INDIANAPOLIS — Will Power and Scott McLaughlin joined Josef Newgarden behind a table draped in a checked flag Wednesday, the trio of IndyCar drivers the very definition of focus. Their eyes were trained on the project before them, fingers nearly twitching.
Anticipating the start, all three dove into the work, moments before the emcee yelled, “Go!”
That sums up the competitive atmosphere at Team Penske, though, that at a community event days before the Indianapolis 500, all three drivers angled for a head start — Let’s be honest, they cheated — against a bunch of elementary school kids. They were in a race to build an IndyCar out of some masking tape and cardboard, and those couple of extra seconds counted.
Just like they do at Indianapolis Motor Speedway.
It’s there, at the historic oval owned by Roger Penske, that his team has struggled with time lately. Power only qualified 12th for Sunday’s race to match the best starting position of any Team Penske driver since 2019, the year before “The Captain” purchased the speedway. McLaughlin will start a row back in 14th and Newgarden another row back in 17th place.
Ahead are all four cars from Arrow McLaren and both from A.J. Foyt Racing, two other Chevrolet-powered teams.
“There’s no place to hide. We’re just not fast enough,” Newgarden admitted. “I feel terrible for our team because I am front and center of being able to witness the amount of work that’s gone into this place. It’s not from a shortage of effort. We’re obviously missing something else. I don’t know what we’re missing, but I know we’re missing it.”
The team’s race performance has been a little better.
Newgarden finished fifth in 2020 and led the race a year ago before finishing 13th. In between, Simon Pagenaud finished third behind this year’s pole sitter Alex Palou and Helio Castroneves, who spent the majority of his career with Penske and won three Indy 500s there before capturing his record-tying fourth in 2021 with Meyer Shank Racing.
“When you look at the past few years, you’ve got to start up front, when you look at who’s won the race and where they have started from,” said Team Penske President Tim Cindric, who will be inducted into the Indianapolis Motor Speedway Hall of Fame on Friday. “It’s much tougher in the race to get to the front from the back.”
From the middle of the pack, too.
There appears to be no single reason why Team Penske has been a tick off the past few years, though its recent Indy 500 results have curiously coincided with the addition of aeroscreens in IndyCar to improve driver safety.
In 2019, the last year before their introduction, Power qualified second, Pagenaud third and Newgarden fourth. Pagenaud wound up winning an 18th Borg-Warner Trophy for the team while Newgarden and Power also finished in the top five.
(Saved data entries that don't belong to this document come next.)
Lemma respawn_players (m : Match.t) (w : World) :
  Match.players (fst (Match.respawn m w)) = Match.players m
  /\ Match.growthCap (fst (Match.respawn m w)) = Match.growthCap m.
Proof.
  unfold Match.respawn.
  destruct (if LobbyState_eqb (Match.state m) ACTIVE then (true, w)
            else let '(r, w') := Math_random w in (Qltb 0.5 r, w')) as [enter w1].
  destruct enter; [|split; reflexivity].
  destruct (Nat.ltb _ 500); [|split; reflexivity].
  destruct (Math_random w1) as [r w2].
  destruct (Qltb r 0.1); [|split; reflexivity].
  unfold Match.spawnPellet.
  destruct (Match.randomPointInCircle _ _) as [p st'].
  destruct (uuidv4 w2) as [pid w3]. split; reflexivity.
Qed.

Lemma simulate_capped (m : Match.t) (w : World) :
  0 <= Match.growthCap m -> cells_capped m ->
  Match.growthCap (fst (Match.simulate m w)) = Match.growthCap m
  /\ cells_capped (fst (Match.simulate m w)).
Proof.
  intros Hcap Hm. unfold Match.simulate.
  pose proof (update_players_capped m (Match.growthCap m) (1 / GAME_CONFIG.TICK_RATE)
                (Match.players m) Hcap ltac:(discriminate) Hm w) as H1.
  destruct (Match.update_players m _ (Match.players m) w) as [ps w1]. cbn [fst] in H1.
  set (m1 := Match.with_players ps m).
  destruct (collisions_capped (Match.index_pairs (List.length (Match.players m1))) m1)
    as [E2 H2]; [exact Hcap | exact H1 |].
  set (m2 := fold_left Match.collide _ m1) in *.
  pose proof (players_eat_pellets_capped (Match.growthCap m2) (Match.players m2) H2
                                         (Match.pellets m2)) as H3.
  destruct (Match.players_eat_pellets _ _ _) as [ps' qs']. cbn [fst] in H3.
  match goal with
  | |- context [Match.respawn ?m3 w1] => destruct (respawn_players m3 w1) as [Ep Eg]
  end.
  unfold cells_capped. rewrite Ep, Eg.
  cbn [Match.growthCap Match.players Match.with_pellets Match.with_players].
  split; [exact E2 | rewrite E2 in H3; rewrite E2; exact H3].
Qed.

Lemma update_capped (m : Match.t) (w : World) :
  0 <= Match.growthCap m -> cells_capped m ->
  Match.growthCap (fst (Match.update m w)) = Match.growthCap m
  /\ cells_capped (fst (Match.update m w)).
Proof.
  intros Hcap Hm. unfold Match.update.
  destruct (Date_now w) as [now w1].
  set (m0 := Match.with_tick (Match.tick m + 1) m).
  assert (H0 : cells_capped m0) by exact Hm.
  destruct (LobbyState_eqb (Match.state m0) COUNTDOWN).
  { destruct (10000 <=? now - Match.countdownStartTime m0)%Z;
      [|split; [reflexivity | exact H0]].
    unfold Match.startMatch. destruct (Date_now w1) as [now' w2].
    split; [reflexivity | exact H0]. }
  match goal with
  | |- context [LobbyState_eqb (Match.state ?m') SUDDEN_SHRINK] => set (m1 := m')
  end.
  assert (H1 : Match.growthCap m1 = Match.growthCap m /\ cells_capped m1).
  { unfold m1. destruct (LobbyState_eqb (Match.state m0) ACTIVE);
      [|split; [reflexivity | exact H0]].
    destruct (GAME_CONFIG.NORMAL_PHASE_MS <=? now - Match.startTime m0)%Z;
      split; (reflexivity || exact H0). }
  destruct H1 as [E1 H1].
  destruct (LobbyState_eqb (Match.state m1) SUDDEN_SHRINK).
  - destruct (GAME_CONFIG.MATCH_DURATION_MS <=? now - Match.startTime m1)%Z.
    + split; [exact E1 | exact H1].
    + match goal with
      | |- context [Match.simulate ?m' w1] =>
          destruct (simulate_capped m' w1) as [E2 H2];
            [cbn [Match.growthCap Match.with_fogRadius]; rewrite E1; exact Hcap
            | exact H1 |]
      end.
      split; [rewrite E2; exact E1 | exact H2].
  - destruct (simulate_capped m1 w1) as [E2 H2]; [rewrite E1; exact Hcap | exact H1 |].
    split; [rewrite E2; exact E1 | exact H2].
Qed.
“I think Indy, there’s a lot of recipes that can work here, and I think our approach of trying to get the details right has always been true at this team,” Newgarden said. “I don’t think we’re going to change that. But sometimes there’s different elements that we may not look at the right way, and we go back and we look at them again and say, ‘Can we look at them differently?’ I think that has been a core thing for us, just trying to reassess every little detail in the way that we’re examining it.”
Trouble is that everyone else is likewise examining every little detail.
The spec chassis produced by Dallara has remained largely unchanged since 2012. So have the engine specs. And that has given smaller, underfunded teams time to close the engineering gap on teams like Penske that have far more resources.
“It’s been stable for so long that everybody is figuring it out, which makes it tighter across the board,” said four-time Indy 500 winner Rick Mears, who drove nearly his entire career for Penske and now serves as a team advisor.
“It’s probably the easiest time to get into the series and be competitive with the cars, and being able to establish yourself, get the right people,” Mears continued, “because you’re getting the same blocks everybody is playing with. Now it is figuring out how to stack them. As people learn how to stack them, it gets tighter and tighter.”
That was evident the day after pole qualifying, when Power went to the top of the speed chart in practice.
“All these teams turn up, they just improve every year, and the car doesn’t change. So there’s a ceiling,” Power said. “I feel like we have good horsepower, and I think we’re in good shape. A lot of people are extremely good, a lot of teams. It’s almost going to be a day of no mistakes in the pits and just keeping out of trouble on track to give yourself a shot at the end.”